Member of the U.S. House of Representatives from Michigan's 11th district
- In office March 4, 1893 – March 3, 1897
- Preceded by: Samuel M. Stephenson
- Succeeded by: William S. Mesick

Member of the Michigan Board of Health
- In office 1880–1893

Member of the Michigan House of Representatives
- In office 1869–1870

Personal details
- Born: February 29, 1824 Watertown, New York, US
- Died: January 21, 1914 (aged 89) Greenville, Michigan, US
- Resting place: Forest Home Cemetery Greenville, Michigan
- Education: Cleveland Medical College
- Profession: Physician

Military service
- Allegiance: United States (Union)
- Branch/service: Union Army
- Years of service: 1862-1865
- Rank: Major (Surgeon)
- Unit: 21st Michigan Volunteer Infantry Regiment
- Battles/wars: March to the Sea Carolinas campaign

= John Avery (politician) =

American politician (1824–1914)

John Avery (February 29, 1824 – January 21, 1914) was a physician and politician from the U.S. state of Michigan. He served two terms in the United States House of Representatives from 1893 to 1897.

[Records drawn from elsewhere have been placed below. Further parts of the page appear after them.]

(** Inverse of [ord] on 0..255. *)
Definition chr (n : Z) : ascii := ascii_of_N (Z.to_N n).

(** The characters [str.lower] changes below code point 256: A-Z, and the
    Latin-1 capitals U+00C0..U+00DE except the multiplication sign U+00D7.
    Each moves 32 code points up. *)
Definition is_upper (c : ascii) : bool :=
  let n := ord c in
  ((65 <=? n) && (n <=? 90)) || ((192 <=? n) && (n <=? 222) && negb (n =? 215)).

Definition lower_char (c : ascii) : ascii :=
  if is_upper c then chr (ord c + 32) else c.

(** [s.lower()] *)
Fixpoint lower (s : string) : string :=
  match s with
  | EmptyString => EmptyString
  | String c s' => String (lower_char c) (lower s')
  end.

(** [c.isspace()] below code point 256: TAB, LF, VT, FF, CR, FS, GS, RS,
    US, SPACE, NEL (U+0085) and NBSP (U+00A0); the set [str.strip] removes
    when it is called without arguments. *)
Definition is_space (c : ascii) : bool :=
  let n := ord c in
  ((9 <=? n) && (n <=? 13)) || ((28 <=? n) && (n <=? 32)) || (n =? 133) || (n =? 160).

(** [s.lstrip()] *)
Fixpoint lstrip (s : string) : string :=
  match s with
  | EmptyString => EmptyString
  | String c s' => if is_space c then lstrip s' else s
  end.

(** [s.rstrip()]: a character is dropped when it is a space and nothing
    but spaces follows it. *)
Fixpoint rstrip (s : string) : string :=
  match s with
  | EmptyString => EmptyString
  | String c s' =>
      match rstrip s' with
      | EmptyString => if is_space c then EmptyString else String c EmptyString
      | r => String c r
      end
  end.

(** [s.strip()] *)
Definition strip (s : string) : string := rstrip (lstrip s).

(** A string of white space only. *)
Fixpoint all_space (s : string) : bool :=
  match s with
  | EmptyString => true
  | String c s' => is_space c && all_space s'
  end.

(** Equality of names as the tools test it: [a.lower() == b.lower()]. *)
Definition ci_eq (a b : string) : Prop := lower a = lower b.

#[global] Instance ci_eq_dec a b : Decision (ci_eq a b).
Proof. unfold ci_eq. apply _. Defined.

#[global] Typeclasses Opaque ci_eq.

(** [str(n)] for an [int]. *)
Definition str_of_int (n : Z) : string := NilZero.string_of_int (Z.to_int n).

(** [sys.get_int_max_str_digits()], at its default. *)
Definition int_max_str_digits : Z := 4300.

(** The ints an f-string prints: those of at most [int_max_str_digits]
    decimal digits, the sign not counted.  On the others the conversion
    raises [ValueError: Exceeds the limit (4300 digits) for integer string
    conversion]. *)
Definition printable (n : Z) : Prop := Z.abs n < 10 ^ int_max_str_digits.

#[global] Instance printable_dec n : Decision (printable n).
Proof. unfold printable. apply _. Defined.

#[global] Typeclasses Opaque printable.

(** ** Python's numbers *)

(** The part of Python's numeric runtime the tools use.
    - [number]: a price as [json.load] returns it from the catalog;
      [to_float] is [float(item["price"])].
    - [float_of_int]: the conversion [float * int] performs on its right
      operand; [None] is [OverflowError: int too large to convert to
      float], raised exactly from [float_int_bound = 2^1024 - 2^970] on
      in absolute value (the integers that round to [2^1024] or above).
    - [float_mul]: [float * float].
    - [float_sum]: [sum(...)] of a non-empty sequence of floats, started
      at the integer [0].
    - [round2]: [round(x, 2)]. *)
Definition float_int_bound : Z := 2 ^ 1024 - 2 ^ 970.

Class PyNum := {
  number : Type;
  float : Type;
  to_float : number → float;
  float_of_int : Z → option float;
  float_mul : float → float → float;
  float_sum : list float → float;
  round2 : float → float;
  float_of_int_range :
    ∀ n, is_Some (float_of_int n) ↔ Z.abs n < float_int_bound
}.

(** [x * n] for a float [x] and an int [n]. *)
Definition float_mul_int `{PyNum} (x : float) (n : Z) : option float :=
  float_mul x <$> float_of_int n.

(** ** Data model *)

(** An entry of [catalog.json]: [x["name"]], [x["price"]]. *)
Module CatalogItem.
Record t `{PyNum} := mk { name : string; price : number }.
Arguments mk {_} _ _.
End CatalogItem.

(** [@dataclass class CartItem] *)
Module CartItem.
Record t `{PyNum} := mk { name : string; quantity : Z; price : float }.
Arguments mk {_} _ _ _.
End CartItem.

(** [@dataclass class Order]; the orders file holds [asdict] of it. *)
Module Order.
Record t `{PyNum} := mk {
  order_id : string;
  timestamp : string;
  items : list CartItem.t;
  total : float;
  status : string
}.
Arguments mk {_} _ _ _ _ _.
End Order.

(** What a tool returns, by field. *)
Inductive reply `{PyNum} :=
| NOT_FOUND
| UPDATED (name : string) (quantity : Z)
| ADDED (name : string) (quantity : Z)
| REMOVED
| EMPTY
| PLACED (order_id : string) (total : float)
| NO_RECIPE
| ING (ingredients : list string).

(** The text a tool returns for a reply, as the source formats it:
    [f"UPDATED|{ci.name}|{ci.quantity}"], ["ING|" + "|".join(...)], and so
    on.  [repr] prints a float the way an f-string does. *)
Definition render `{PyNum} (repr : float → string) (r : reply) : string :=
  match r with
  | NOT_FOUND => "NOT_FOUND"
  | UPDATED name quantity => "UPDATED|" +:+ name +:+ "|" +:+ str_of_int quantity
  | ADDED name quantity => "ADDED|" +:+ name +:+ "|" +:+ str_of_int quantity
  | REMOVED => "REMOVED"
  | EMPTY => "EMPTY"
  | PLACED order_id total => "PLACED|" +:+ order_id +:+ "|" +:+ repr total
  | NO_RECIPE => "NO_RECIPE"
  | ING ingredients => "ING|" +:+ String.concat "|" ingredients
  end.

(** ** The tools *)

Section Tools.
Context `{PyNum}.

(** The exceptions the tools' own statements raise: [OverflowError] in
    [x.price * x.quantity], [ValueError] in an f-string that prints an
    int, [AttributeError] in [all_orders.append] on a value that is no
    list. *)
Inductive exn := OverflowError | ValueError | AttributeError.

(** A call either returns its reply or raises. *)
Inductive outcome :=
| Return (r : reply)
| Raise (e : exn).

(** [return f"...{n}"]: the reply [r], whose text prints the int [n]. *)
Definition formatted (n : Z) (r : reply) : outcome :=
  if decide (printable n) then Return r else Raise ValueError.

(** The loop of [add_to_cart] over the cart:
    [for ci in cart: if ci.name.lower() == name: ci.quantity += quantity;
    return ...].  [Some (ci, cart')] is the line after its update and the
    cart holding it; [None] when the loop ends without a match. *)
Fixpoint update_existing (name : string) (quantity : Z) (cart : list CartItem.t)
  : option (CartItem.t * list CartItem.t) :=
  match cart with
  | [] => None
  | ci :: rest =>
      if decide (lower (CartItem.name ci) = name) then
        let ci' := CartItem.mk (CartItem.name ci) (CartItem.quantity ci + quantity)
                     (CartItem.price ci) in
        Some (ci', ci' :: rest)
      else
        '(ci', rest') ← update_existing name quantity rest;
        Some (ci', ci :: rest')
  end.

(** [add_to_cart(ctx, item_name, quantity)], on the catalog [load_catalog()]
    read and the session's cart.  The cart is changed before the reply is
    formatted, so a reply that cannot be printed leaves the change in
    place. *)
Definition add_to_cart (catalog : list CatalogItem.t) (cart : list CartItem.t)
    (item_name : string) (quantity : Z) : outcome * list CartItem.t :=
  let name := lower item_name in
  match find (λ x, bool_decide (lower (CatalogItem.name x) = name)) catalog with
  | None => (Return NOT_FOUND, cart)
  | Some item =>
      match update_existing name quantity cart with
      | Some (ci, cart') =>
          (formatted (CartItem.quantity ci)
             (UPDATED (CartItem.name ci) (CartItem.quantity ci)), cart')
      | None =>
          (formatted quantity (ADDED (CatalogItem.name item) quantity),
           cart ++ [CartItem.mk (CatalogItem.name item) quantity
                      (to_float (CatalogItem.price item))])
      end
  end.

(** [remove_from_cart(ctx, item_name)] *)
Definition remove_from_cart (cart : list CartItem.t) (item_name : string)
  : reply * list CartItem.t :=
  let name := lower item_name in
  let before := length cart in
  let cart' := filter (λ x, lower (CartItem.name x) ≠ name) cart in
  let after := length cart' in
  (if decide (after < before)%nat then REMOVED else NOT_FOUND, cart').

(** The two readings of the clock [place_order] takes:
    [int(datetime.now().timestamp())] and [datetime.now().isoformat()]. *)
Record Clock := { unix_seconds : Z; isoformat : string }.

(** [sum(x.price * x.quantity for x in cart)] *)
Definition cart_sum (cart : list CartItem.t) : option float :=
  float_sum <$> mapM (λ x, float_mul_int (CartItem.price x) (CartItem.quantity x)) cart.

(** [place_order(ctx)], on the session's cart and the list [load_orders()]
    read; the last component is the list [save_orders] wrote back, or the
    file as it was when nothing is written. *)
Definition place_order (clock : Clock) (cart : list CartItem.t) (orders : list Order.t)
  : outcome * list CartItem.t * list Order.t :=
  match cart with
  | [] => (Return EMPTY, cart, orders)
  | _ :: _ =>
      match cart_sum cart with
      | None => (Raise OverflowError, cart, orders)
      | Some total =>
          let new_order :=
            Order.mk ("ORD-" +:+ str_of_int (unix_seconds clock)) (isoformat clock)
              cart (round2 total) "received" in
          (Return (PLACED (Order.order_id new_order) (Order.total new_order)),
           [], orders ++ [new_order])
      end
  end.

(** The table of [ingredients_for]. *)
Definition RECIPES : gmap string (list string) :=
  {[ "peanut butter sandwich" := ["bread"; "peanut butter"];
     "pasta" := ["pasta"; "pasta sauce"];
     "tea" := ["tea powder"; "milk"; "sugar"] ]}.

(** [ingredients_for(ctx, dish_name)]; the cart is passed through. *)
Definition ingredients_for (cart : list CartItem.t) (dish_name : string)
  : reply * list CartItem.t :=
  let dish := strip (lower dish_name) in
  match RECIPES !! dish with
  | None => (NO_RECIPE, cart)
  | Some ingredients => (ING ingredients, cart)
  end.

End Tools.

(** ** IEEE-754 binary64 *)

(** CPython's [float] is the binary64 format: [spec_float] at precision 53
    and maximal exponent 1024, with round-to-nearest-even operations. *)
Module B64.

Definition prec : Z := 53.
Definition emax : Z := 1024.

(** The float nearest to [m * 2^e]. *)
Definition of_Z_exp (m e : Z) : spec_float := binary_normalize prec emax m e false.

(** [float(n)]: [PyLong_AsDouble] rounds to nearest-even and raises when
    the result would be [2^1024] or more in absolute value. *)
Definition of_int (n : Z) : option spec_float :=
  if decide (Z.abs n < float_int_bound) then Some (of_Z_exp n 0) else None.

Definition mul : spec_float → spec_float → spec_float := SFmul prec emax.
Definition add : spec_float → spec_float → spec_float := SFadd prec emax.
Definition div : spec_float → spec_float → spec_float := SFdiv prec emax.

(** [sum] of floats from the integer 0: the additions [0.0 + x1 + ... + xn]
    from left to right.  (From CPython 3.12 on [sum] also carries a
    compensation term, which is zero for a single summand.) *)
Definition sum (l : list spec_float) : spec_float := foldl add (S754_zero false) l.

==Early life and education==
Avery was born in Watertown, New York, and moved with his parents to Michigan in 1836. He attended the common schools and entered Grass Lake Academy in Jackson, where he studied medicine for two years. He graduated from the Cleveland Medical College in 1850 and commenced the practice of medicine in Ionia, Michigan. He then moved to Otsego, Michigan, in 1852 and continued the practice of his profession.

==Civil War service==
During the American Civil War, he was assistant surgeon and surgeon of the Twenty-first Regiment, Michigan Volunteer Infantry. He served in the Army of the Cumberland in Kentucky and Tennessee and was with General William Tecumseh Sherman on his March to the Sea, as well as during the subsequent Carolinas campaign.

==Political career==
He settled in Greenville, Michigan, in 1868 and again engaged in the practice of medicine. He was a member of the Michigan State House of Representatives in 1869 and 1870. He was appointed a member of the State Board of Health in 1880 and was reappointed in 1886.

Avery was elected as a Republican to the United States House of Representatives for the Fifty-third and Fifty-fourth Congresses, serving from March 4, 1893, to March 3, 1897. He was not a candidate for renomination in 1896.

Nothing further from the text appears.